You ever get to that point that so much has happened in the past months, that your emotions go
numb? You still have them. But, they are definitely in "I don't care" mode. That's where I am at. I'm tired of fighting the anxiety, the depression and everything in between. Tired of trying to control situations where I clearly cannot. Mainly in my current relationship. So much of me is exhausted to the point of not caring anymore. Just go and do what you want at this point. I'm tired. My stress has been extreme in other departments of this life. I'm 42 and just done. I just want to go home, shut the world out and hang out with my cat. He get's me. LOL If you've made it this far, thank you.

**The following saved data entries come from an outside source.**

(* ===== verification/LinkedListTheorems.v ===== *)
(** * container/list: theorems

    [spec] says what each function of the package does to sequences of elements and
    their values; every run of the code does that. *)

From stdpp Require Import gmap functions.
From S2P Require Import Prelude.
From S2P Require Import Links.
From S2P Require Import LinkedList.
From S2P Require Import LinkedListSpec.
From S2P Require Import LinkedListRep.

Section Theorems.
Context {any : Type} (nil : any).
Notation heap := (heap any).
Notation abst := (abst any).
Implicit Types (xs ys zs : list positive) (e l : positive) (s : heap) (A : abst).

(** ** Specification *)

Inductive op : Type :=
| OVar
| ONew
| OInit (l : positive)
| OLen (l : positive)
| OFront (l : positive)
| OBack (l : positive)
| ONext (e : positive)
| OPrev (e : positive)
| ORemove (l e : positive)
| OPushFront (l : positive) (v : any)
| OPushBack (l : positive) (v : any)
| OInsertBefore (l : positive) (v : any) (mark : positive)
| OInsertAfter (l : positive) (v : any) (mark : positive)
| OMoveToFront (l e : positive)
| OMoveToBack (l e : positive)
| OMoveBefore (l e mark : positive)
| OMoveAfter (l e mark : positive)
| OPushBackList (l other : positive)
| OPushFrontList (l other : positive).

Inductive result : Type :=
| RUnit
| RList (l : option positive)
| RInt (n : Z)
| RElem (e : option addr)
| RVal (v : any).

Definition ret {T} (f : T -> result) (m : M heap T) : M heap result := a <- m ;; mret (f a).
Definition ptr (e : positive) : option addr := Some (Elem e).
Definition run_op (o : op) : M heap result :=
  match o with
  | OVar => ret RList (new_List nil)
  | ONew => ret RList (New nil)
  | OInit l => ret RList (Init (Some l))
  | OLen l => ret RInt (Len (Some l))
  | OFront l => ret RElem (Front (Some l))
  | OBack l => ret RElem (Back (Some l))
  | ONext e => ret RElem (Next (ptr e))
  | OPrev e => ret RElem (Prev (ptr e))
  | ORemove l e => ret RVal (Remove (Some l) (ptr e))
  | OPushFront l v => ret RElem (PushFront (Some l) v)
  | OPushBack l v => ret RElem (PushBack (Some l) v)
  | OInsertBefore l v m => ret RElem (InsertBefore (Some l) v (ptr m))
  | OInsertAfter l v m => ret RElem (InsertAfter (Some l) v (ptr m))
  | OMoveToFront l e => ret (fun _ => RUnit) (MoveToFront (Some l) (ptr e))
  | OMoveToBack l e => ret (fun _ => RUnit) (MoveToBack (Some l) (ptr e))
  | OMoveBefore l e m => ret (fun _ => RUnit) (MoveBefore (Some l) (ptr e) (ptr m))
  | OMoveAfter l e m => ret (fun _ => RUnit) (MoveAfter (Some l) (ptr e) (ptr m))
  | OPushBackList l k => ret (fun _ => RUnit) (PushBackList (Some l) (Some k))
  | OPushFrontList l k => ret (fun _ => RUnit) (PushFrontList (Some l) (Some k))
  end.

@HopefulOne81 yes i am feelin the same like numb emotions... and i want to cry but i am unabl
I haven’t gone numb exactly, but I have had to bury my vulnerability. It is strange, because I would find it would poke its head out whenever someone actually cared.
Hiding vulnerability helped me get through a dire situation. Yet, I am still managing the after effects of the flood gate that came when I thought it was over. (It proved not to be over, which has really helped solidify my recently diagnosed PTSD.)
Regardless, I still do not feel safe, so I haven’t dealt with everything. However, it seeps out from time to time.
@HopefulOne81 I feel you. Hope you feel better soon. It happened to me in my childhood (took therapy as an adult to finally feel again) and it happened again these last few months. Just to much going on. A family member had surgery then ended up with kidney failure due to the pills for after the surgery. (He is doing better now) My brother also had surgery which will take at least 6 months recovery. My cat Candy who helped me out so much with my depression and anxiety had to be put down in August. She had untreatable cancer at age 10. I have other cats that are trying to help but one of them is also still depressed as he grew up with Candy for 10 years. So to cope my emotions went way down to feel almost nothing. I'd say its better then being depressed but it also dulls the good emotions too.
Yup. This year was tough for me. Job loss, death, new job and relocation and then breakup. So I am kind of numb overall. But I still feel the pain. I still get hurt. i still cry. But I am tired.